Tufts is providing office space at both its main Medford campus and at its medical school campus in Chinatown because of its proximity to Beacon Hill. But operating funds for the center will come entirely from fundraising efforts. Horowitz said the center has received initial pledges from Blue Cross Blue Shield of Massachusetts and Emergent Ventures, a grant program for social entrepreneurship projects based at George Mason University.
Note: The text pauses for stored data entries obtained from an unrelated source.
(* ===== verification/RustStr.v ===== *)
(** * The standard-library string operations the source calls

    [str] methods on UTF-8 bytes: ASCII classes, [trim], [find], [rfind],
    [split], [split_once], [lines], [parse::<u64>], and the UTF-8 encoding
    that [String::push] performs.  Character predicates that only accept
    ASCII are tested on bytes: a byte of a multi-byte character is at least
    128, so no such character satisfies them on either view. *)
From S2P Require Import Prelude.

(** ** Bytes *)

Abbreviation HT := 9%N.
Abbreviation LF := 10%N.
Abbreviation CR := 13%N.
Abbreviation SPACE := 32%N.
Abbreviation DQUOTE := 34%N.
Abbreviation HASH := 35%N.
Abbreviation DOLLAR := 36%N.
Abbreviation SQUOTE := 39%N.
Abbreviation LPAREN := 40%N.
Abbreviation RPAREN := 41%N.
Abbreviation STAR := 42%N.
Abbreviation COMMA := 44%N.
Abbreviation DASH := 45%N.
Abbreviation DOT := 46%N.
Abbreviation SLASH := 47%N.
Abbreviation COLON := 58%N.
Abbreviation SEMI := 59%N.
Abbreviation EQUALS := 61%N.
Abbreviation QMARK := 63%N.
Abbreviation LBRACKET := 91%N.
Abbreviation BACKSLASH := 92%N.
Abbreviation RBRACKET := 93%N.
Abbreviation UNDERSCORE := 95%N.
Abbreviation BACKTICK := 96%N.

Definition is_ascii_upper (c : N) : bool := (65 <=? c)%N && (c <=? 90)%N.
Definition is_ascii_lower (c : N) : bool := (97 <=? c)%N && (c <=? 122)%N.
Definition is_ascii_digit (c : N) : bool := (48 <=? c)%N && (c <=? 57)%N.
Definition is_ascii_alphabetic (c : N) : bool := is_ascii_upper c || is_ascii_lower c.
Definition is_ascii_alphanumeric (c : N) : bool := is_ascii_alphabetic c || is_ascii_digit c.

(** [u8::is_ascii_whitespace]: space, tab, line feed, form feed, return *)
Definition is_ascii_whitespace (c : N) : bool :=
  (c =? 32)%N || (c =? 9)%N || (c =? 10)%N || (c =? 12)%N || (c =? 13)%N.

Definition to_ascii_lowercase (c : N) : N := if is_ascii_upper c then (c + 32)%N else c.

Definition to_ascii_uppercase (c : N) : N := if is_ascii_lower c then (c - 32)%N else c.

Definition eq_ignore_ascii_case (a b : str) : bool :=
  bool_decide ((to_ascii_lowercase <$> a) = (to_ascii_lowercase <$> b)).

Definition ascii (s : str) : Prop := Forall (λ c, (c < 128)%N) s.

(** ** UTF-8 encoding of one [char] ([String::push]) *)

Definition utf8_encode (c : N) : str :=
  if (c <? 128)%N then [c]
  else if (c <? 2048)%N then [192 + c `div` 64; 128 + c `mod` 64]%N
  else if (c <? 65536)%N then
    [224 + c `div` 4096; 128 + (c `div` 64) `mod` 64; 128 + c `mod` 64]%N
  else
    [240 + c `div` 262144; 128 + (c `div` 4096) `mod` 64;
     128 + (c `div` 64) `mod` 64; 128 + c `mod` 64]%N.
Definition parse_expr (name expr : str) : Result (list Frag) VarDef :=
  let expr := trim expr in
  match prefix_of [DQUOTE] expr with
  | true =>
      let after_open := drop 1 expr in
      match find_char DQUOTE after_open with
      | None => Err [F "字符串字面量未闭合: "; D expr]
      | Some q =>
          _ ← validate_tail (drop (S q) after_open) expr;
          Ok (Literal name (take q after_open))
      end
  | false =>
      match find_char LPAREN expr with
      | None => Err [F "不支持的表达式: "; D expr;
                     F "（支持 字符串字面量 / VEL 内建函数）"]
      | Some opn =>
          match rfind_char RPAREN expr with
          | None => Err [F "函数调用缺右括号: "; D expr]
          | Some close =>
              if bool_decide (close < opn) then Err [F "函数调用缺右括号: "; D expr]
              else
                _ ← validate_tail (drop (S close) expr) expr;
                let core := take (S close) expr in
                let fname := trim (take opn core) in
                let args_raw := trim (take (close - S opn) (drop (S opn) core)) in
                let args := if bool_decide (args_raw = []) then []
                            else trim <$> split_char COMMA args_raw in
                call_dispatch name fname args
          end
      end
  end.

(** the guard [valid] on the left-hand side *)
Definition valid_lhs (name : str) : bool :=
  starts_with DOLLAR name
  && bool_decide (1 < length name)
  && is_name_start (default UNDERSCORE (head (drop 1 name)))
  && forallb is_name_char (drop 1 name).

(** the [for (idx, raw) in code.lines().enumerate()] loop *)
Fixpoint parse_lines (idx : nat) (ls : list str) (seen : gset str) (out : list VarDef)
  : KnowledgeResult (list VarDef) :=
  match ls with
  | [] => Ok out
  | raw :: ls =>
      let line := trim raw in
      if bool_decide (line = []) || starts_with HASH line
      then parse_lines (S idx) ls seen out
      else
        match split_once EQUALS line with
        | None => err_at idx [F "缺 '=' 的赋值行: "; D line]
        | Some (lhs, rhs) =>
            let name := trim lhs in
            if negb (valid_lhs name) then
              err_at idx [F "左侧应为 $name（[A-Za-z_][A-Za-z0-9_]*），实际 "; D name]
            else
              let key := drop 1 name in
              if bool_decide (key ∈ seen) then err_at idx [F "变量重复定义: "; D name]
              else
                match map_err (λ e, vel_err (at_line idx e)) (parse_expr key (trim rhs)) with
                | Err e => Err e
                | Ok var => parse_lines (S idx) ls ({[key]} ∪ seen) (out ++ [var])
                end
        end
  end.

Definition parse (code : str) : KnowledgeResult (list VarDef) :=
  parse_lines 0 (lines code) ∅ [].

(** ** Evaluation *)

Definition phase_index (period_s bucket_s : N) (offset_slots : Z) (now_ns : N) : N :=
  let period_ns := saturating_mul period_s 1000000000 in
  let bucket_ns := saturating_mul bucket_s 1000000000 in
  let t := if (0 <=? offset_slots)%Z
           then saturating_add now_ns (saturating_mul (Z.to_N offset_slots) bucket_ns)
           else saturating_sub now_ns (saturating_mul (Z.to_N (- offset_slots)) bucket_ns) in
  ((t `mod` period_ns) `div` bucket_ns)%N.

Definition phase_params_ok (period_s bucket_s : N) : bool :=
  let period_ns := saturating_mul period_s 1000000000 in
  let bucket_ns := saturating_mul bucket_s 1000000000 in
  negb ((period_ns =? 0)%N || (bucket_ns =? 0)%N || (period_ns <? bucket_ns)%N).

Definition eval_def (now_ns : N) (d : VarDef) : KnowledgeResult (str * str) :=
  match d with
  | Literal name value => Ok (name, value)
  | PhaseBucket name period_s bucket_s offset_slots prefix =>
      if phase_params_ok period_s bucket_s
      then Ok (name, prefix ++ dec (phase_index period_s bucket_s offset_slots now_ns))
      else Err (vel_err [F "$"; D name; F ": 相位参数非法（须 0<桶≤周期）: period=";
                         Num period_s; F " bucket="; Num bucket_s])
  end.

Fixpoint eval_defs (now_ns : N) (defs : list VarDef) (out : list (str * str))
  : KnowledgeResult (list (str * str)) :=
  match defs with
  | [] => Ok out
  | d :: defs =>
      match eval_def now_ns d with
      | Ok kv => eval_defs now_ns defs (out ++ [kv])
      | Err e => Err e
      end
  end.

Definition eval (code : str) (now_ns : N) : KnowledgeResult (list (str * str)) :=
  defs ← parse code;
  eval_defs now_ns defs [].

(** ** Substitution *)

(** [vars.iter().collect::<HashMap<_, _>>()]: a later pair wins *)
Definition vars_map (vars : list (str * str)) : gmap str str :=
  foldl (λ m '(k, v), <[k := v]> m) ∅ vars.

(** the [while let Some(pos) = rest.find('$')] loop; [None] is fuel exhaustion *)
Fixpoint resolve_loop (fuel : nat) (m : gmap str str) (rest out : str) : option str :=
  match fuel with
  | 0 => None
  | S fuel =>
      match find_char DOLLAR rest with
      | None => Some (out ++ rest)
      | Some pos =>
          let out := out ++ take pos rest in
          let rest := drop (S pos) rest in
          match rest with
          | [] => Some ((out ++ [DOLLAR]) ++ rest)
          | first :: _ =>
              if negb (is_name_start first) then resolve_loop fuel m rest (out ++ [DOLLAR])
              else
                let end_ := span is_name_char rest in
                let ident := take end_ rest in
                match m !! ident with
                | Some value => resolve_loop fuel m (drop end_ rest) (out ++ value)
                | None => resolve_loop fuel m (drop end_ rest) ((out ++ [DOLLAR]) ++ ident)
                end
          end
      end
  end.

Definition resolve_vars (sql : str) (vars : list (str * str)) : str :=
  if bool_decide (vars = []) then sql
  else default [] (resolve_loop (S (length sql)) (vars_map vars) sql []).

Definition render (sql code : str) (now_ns : N) : KnowledgeResult str :=
  if bool_decide (trim code = []) then Ok sql
  else
    vars ← eval code now_ns;
    Ok (resolve_vars sql vars).

(** the system time since the epoch in nanoseconds, absent before it; [as u64] *)
Definition current_wall_nanos (since_epoch : option N) : N :=
  from_option wrap64 0%N since_epoch.

(** ** Specification of substitution *)

(** A template is a sequence of plain bytes and [$name] placeholders, the name
    being the longest identifier after the dollar. *)
Inductive seg := Chr (c : N) | Var (ident : str).

Definition ident_ok (id : str) : Prop :=
  (∃ c, head id = Some c ∧ is_name_start c = true) ∧ Forall (λ c, is_name_char c = true) id.

Inductive lexes : str → list seg → Prop :=
| lexes_nil : lexes [] []
| lexes_chr c s l : c ≠ DOLLAR → lexes s l → lexes (c :: s) (Chr c :: l)
| lexes_dollar s l :
    (∀ c, head s = Some c → is_name_start c = false) →
    lexes s l → lexes (DOLLAR :: s) (Chr DOLLAR :: l)
| lexes_var id s l :
    ident_ok id → (∀ c, head s = Some c → is_name_char c = false) →
    lexes s l → lexes (DOLLAR :: id ++ s) (Var id :: l).

Definition subst_seg (m : gmap str str) (g : seg) : str :=
  match g with Chr c => [c] | Var id => default (DOLLAR :: id) (m !! id) end.

Definition subst_segs (m : gmap str str) (l : list seg) : str := concat (subst_seg m <$> l).

Lemma subst_segs_app m l1 l2 : subst_segs m (l1 ++ l2) = subst_segs m l1 ++ subst_segs m l2.
Proof. unfold subst_segs. by rewrite fmap_app, concat_app. Qed.

Lemma subst_segs_chars m s : subst_segs m (Chr <$> s) = s.
Proof. unfold subst_segs. induction s; simpl; [done|]. by f_equal. Qed.

Lemma lexes_chars p s l :
  Forall (λ c, c ≠ DOLLAR) p → lexes s l → lexes (p ++ s) ((Chr <$> p) ++ l).
Proof. intros Hp Hl. induction Hp; simpl; [done|]. by constructor. Qed.

Lemma subst_segs_cons m g l : subst_segs m (g :: l) = subst_seg m g ++ subst_segs m l.
Proof. done. Qed.

Lemma lexes_subst_empty s l : lexes s l → subst_segs ∅ l = s.
Proof.
  induction 1 as [|c s l Hc _ IH|s l Hs _ IH|id s l Hid Hs _ IH];
    rewrite ?subst_segs_cons, ?IH; done.
Qed.

Lemma name_start_char c : is_name_start c = true → is_name_char c = true.
Proof.
  unfold is_name_start, is_name_char, is_ascii_alphanumeric.
  by intros [-> | ->]%orb_prop; rewrite ?orb_true_r.
Qed.

Lemma span_head p s c : head s = Some c → p c = true → span p s ≠ 0.
Proof. destruct s; simpl; [done|]. intros [= ->] ->. done. Qed.

(** One [$] followed by an identifier: the longest run of name bytes. *)
Lemma span_ident s c :
  head s = Some c → is_name_start c = true → ident_ok (take (span is_name_char s) s).
Proof.
  intros Hh Hc. split; [|apply span_take]. exists c. split; [|done].
  destruct s as [|x s]; simpl in *; [done|]. injection Hh as ->.
  by rewrite (name_start_char _ Hc).
Qed.
(* ===== verification/SqlRoute.v ===== *)
(** * SQL routing (src/sql_route.rs)

    Scanners over SQL text ([find_keyword], [matching_paren],
    [first_table_name]), removal of a provider prefix and the memo of routing
    decisions.  The scanners work on byte indices as the code does; the skip
    loops inside them are functions on the remaining bytes that return how far
    the index moves.  Their specifications ([reads], [pieces]) are stated over
    the shapes of [SqlText] and mention none of them. *)
From S2P Require Import Prelude Errors RustStr SqlText.

Definition is_ident_byte (c : N) : bool := (c =? UNDERSCORE)%N || is_ascii_alphanumeric c.

(** ** Regions that the scanners skip *)

(** after an opening quote: up to and including the closing quote, a doubled
    quote being part of the text *)
Fixpoint quoted_len (q : N) (s : str) : nat :=
  match s with
  | [] => 0
  | x :: s =>
      if (x =? q)%N then
        match s with
        | y :: s' => if (y =? q)%N then S (S (quoted_len q s')) else 1
        | [] => 1
        end
      else S (quoted_len q s)
  end.

(** up to and including the first byte [c] *)
Definition until_len (c : N) (s : str) : nat :=
  let n := span (λ x, negb (x =? c)%N) s in
  n + (if bool_decide (n < length s) then 1 else 0).

Definition line_len (s : str) : nat := span (λ x, negb (x =? LF)%N) s.

(** after the two bytes opening a block comment *)
Fixpoint block_len (s : str) : nat :=
  match s with
  | x :: (y :: _) as s' =>
      if (x =? STAR)%N && (y =? SLASH)%N then 2 else S (block_len s')
  | _ => length s
  end.

(** the arms of [find_keyword] and [matching_paren] that skip a region: how
    far the index moves *)
Definition skip_region (s : str) : option nat :=
  match s with
  | [] => None
  | c :: s' =>
      if (c =? SQUOTE)%N || (c =? DQUOTE)%N then Some (1 + quoted_len c s')
      else if (c =? BACKTICK)%N then Some (1 + until_len BACKTICK s')
      else if (c =? LBRACKET)%N then Some (1 + until_len RBRACKET s')
      else if (c =? DASH)%N && starts_with DASH s' then Some (2 + line_len (drop 1 s'))
      else if (c =? SLASH)%N && starts_with STAR s' then Some (2 + block_len (drop 1 s'))
      else None
  end.

(** the same in [strip_provider_prefix], where a doubled backtick does not
    close and a line comment is scanned from its first dash *)
Definition strip_region (s : str) : option nat :=
  match s with
  | [] => None
  | c :: s' =>
      if (c =? SQUOTE)%N || (c =? DQUOTE)%N || (c =? BACKTICK)%N then Some (1 + quoted_len c s')
      else if (c =? LBRACKET)%N then Some (1 + until_len RBRACKET s')
      else if (c =? DASH)%N && starts_with DASH s' then Some (line_len s)
      else if (c =? SLASH)%N && starts_with STAR s' then Some (2 + block_len (drop 1 s'))
      else None
  end.
(* ===== verification/Model.v ===== *)
(** * Values, fields and query parameters

    The field values of the [wp_model_core] crate as this code constructs and
    matches them, the query parameters of src/runtime.rs with the conversions
    between the two, the parameter encoding of src/param.rs and the field
    helpers of src/field_format.rs.  A payload whose type is foreign to the
    program is represented by what the program observes of it. *)
From S2P Require Import Prelude Errors RustStr.

(** ** Addresses of the standard library *)

Inductive IpAddr := V4 (a : N) | V6 (a : N).
#[export] Instance ipaddr_eq_dec : EqDecision IpAddr.
Proof. solve_decision. Defined.
#[export] Instance ipaddr_countable : Countable IpAddr :=
  inj_countable' (λ a, match a with V4 n => inl n | V6 n => inr n end)
                 (λ s, match s with inl n => V4 n | inr n => V6 n end) ltac:(by intros []).

Definition octet (a : N) (i : N) : N := ((a `div` 256 ^ i) `mod` 256)%N.

Definition ipv4_text (a : N) : str :=
  dec (octet a 3) ++ [DOT] ++ dec (octet a 2) ++ [DOT] ++ dec (octet a 1) ++ [DOT]
  ++ dec (octet a 0).

Definition hex_digit (n : N) : N := if (n <? 10)%N then (48 + n)%N else (97 + (n - 10))%N.

(** [{:x}] of a 16-bit segment *)
Definition hex16 (n : N) : str :=
  let ds := hex_digit <$> [n `div` 4096; (n `div` 256) `mod` 16; (n `div` 16) `mod` 16]%N in
  drop (span (λ c, c =? 48)%N ds) ds ++ [hex_digit (n `mod` 16)%N].

Definition segments (a : N) : list N :=
  (λ i, ((a `div` 65536 ^ i) `mod` 65536)%N) <$> [7; 6; 5; 4; 3; 2; 1; 0]%N.

(** start and length of the first longest run of zero segments *)
Fixpoint zero_run (i : nat) (l : list N) (cur best : nat * nat) : nat * nat :=
  match l with
  | [] => best
  | x :: l =>
      if (x =? 0)%N then
        let cur := if bool_decide (cur.2 = 0) then (i, 1) else (cur.1, S cur.2) in
        zero_run (S i) l cur (if bool_decide (best.2 < cur.2) then cur else best)
      else zero_run (S i) l (0, 0) best
  end.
Widmer said the idea for a state office to provide independent appraisals of the fiscal implications of legislation came up regularly during his 25 years at Mass. Taxpayers Foundation. “But it never got any traction, and I never thought it would,” he said. “The Massachusetts Legislature, in my mind, would have no appetite for creating an independent body that could critique its work.”Alan Solomont, the dean of the Tisch College at Tufts, said he’s prepared for the fact that, as with the Congressional Budget Office at the federal level, analyses issued by the new center may well please those on one side of a given issue while drawing criticism from those on the other side. “Our role is to educate,” said Solomont. “We’ll put out the facts as a result of what we plan to be rigorous analysis of the sort that you would find in academia — and then come what may.”